WHAT THIS TASK INVOLVES —
Reproduce, without any change, the span of lines from the opening of the records below to the line containing "(** Values that", inclusive.

Top of SOURCE DATA

(** * flatpak-bundler: the bundling pipeline of [index.js]

    A shallow embedding of [index.js] and of the parts of the JavaScript
    runtime it relies on (dynamic values, property access, lodash's
    [defaults] and [cloneDeepWith], Node's POSIX [path] module, promises
    chained with [then]), followed by the properties of the pipeline.

    Conventions.
    - JavaScript values are the closed tree type [JsValue].  Objects are
      association lists in insertion order; every read goes through
      [prop], which returns the first binding of a key, and every write
      through [obj_set], which keeps keys unique.  Numbers are integers
      (no fractional numbers, no NaN); prototypes are not modelled.
    - A thrown exception or a rejected promise is [Throw e].
    - File-system calls and child processes are calls to an environment
      [Sys W] over an arbitrary world type [W]; every call is recorded,
      with its outcome, in the trace of the computation. *)

From Stdlib Require Import ZArith Lia Ascii.
From stdpp Require Import base option list strings pretty gmap.

Set Warnings "-register-all,-clear-no-such-hyp".
Local Open Scope string_scope.
Local Open Scope list_scope.

(** ** JavaScript values *)

Inductive JsValue : Type :=
| JUndefined
| JNull
| JBool (b : bool)
| JNum (z : Z)
| JStr (s : string)
| JArr (l : list JsValue)
| JObj (kvs : list (string * JsValue)).

(** Values that can be thrown, or with which a promise is rejected. *)
Inductive JsError : Type :=
| TypeError (msg : string)    (* raised by the runtime or by a library *)
| Error (msg : string)        (* [new Error(msg)] *)
| SystemError (code : string) (* an errno reported by fs or child_process *).


Inductive Result (A : Type) : Type :=
| Ok (a : A)
| Throw (e : JsError).
Arguments Ok {A} a.
Arguments Throw {A} e.

Definition is_ok {A} (r : Result A) : bool :=
  match r with Ok _ => true | Throw _ => false end.

(** Exceptions propagate through [x ← r; k]. *)
#[global] Instance Result_ret : MRet Result := λ A a, Ok a.
#[global] Instance Result_bind : MBind Result := λ A B f r,
  match r with
  | Ok a => f a
  | Throw e => Throw e
  end.

Module Js.

(** [!value] is [negb (truthy value)]. *)
Definition truthy (v : JsValue) : bool :=
  match v with
  | JUndefined | JNull => false
  | JBool b => b
  | JNum z => negb (z =? 0)%Z
  | JStr s => negb (String.eqb s "")
  | JArr _ | JObj _ => true
  end.

(** [typeof value === 'undefined'] *)
Definition is_undefined (v : JsValue) : bool :=
  match v with JUndefined => true | _ => false end.

(** [typeof value === 'object'] *)
Definition typeof_object (v : JsValue) : bool :=
  match v with JNull | JArr _ | JObj _ => true | _ => false end.

(** [typeof value === 'string'] *)
Definition is_string (v : JsValue) : bool :=
  match v with JStr _ => true | _ => false end.

(** [value === true] *)
Definition is_true (v : JsValue) : bool :=
  match v with JBool true => true | _ => false end.

(** String conversion, as performed by a template literal. *)
Fixpoint toString (v : JsValue) : string :=
  match v with
  | JUndefined => "undefined"
  | JNull => "null"
  | JBool true => "true"
  | JBool false => "false"
  | JNum z => pretty z
  | JStr s => s
  | JArr l =>
      String.concat ","
        (map (λ x, match x with
                   | JUndefined | JNull => ""
                   | _ => toString x
                   end) l)
  | JObj _ => "[object Object]"
  end.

Bottom of SOURCE DATA

RESPONSE FOR THIS EXERCISE —
(** * flatpak-bundler: the bundling pipeline of [index.js]

    A shallow embedding of [index.js] and of the parts of the JavaScript
    runtime it relies on (dynamic values, property access, lodash's
    [defaults] and [cloneDeepWith], Node's POSIX [path] module, promises
    chained with [then]), followed by the properties of the pipeline.

    Conventions.
    - JavaScript values are the closed tree type [JsValue].  Objects are
      association lists in insertion order; every read goes through
      [prop], which returns the first binding of a key, and every write
      through [obj_set], which keeps keys unique.  Numbers are integers
      (no fractional numbers, no NaN); prototypes are not modelled.
    - A thrown exception or a rejected promise is [Throw e].
    - File-system calls and child processes are calls to an environment
      [Sys W] over an arbitrary world type [W]; every call is recorded,
      with its outcome, in the trace of the computation. *)

From Stdlib Require Import ZArith Lia Ascii.
From stdpp Require Import base option list strings pretty gmap.

Set Warnings "-register-all,-clear-no-such-hyp".
Local Open Scope string_scope.
Local Open Scope list_scope.

(** ** JavaScript values *)

Inductive JsValue : Type :=
| JUndefined
| JNull
| JBool (b : bool)
| JNum (z : Z)
| JStr (s : string)
| JArr (l : list JsValue)
| JObj (kvs : list (string * JsValue)).

(** Values that can be thrown, or with which a promise is rejected. *)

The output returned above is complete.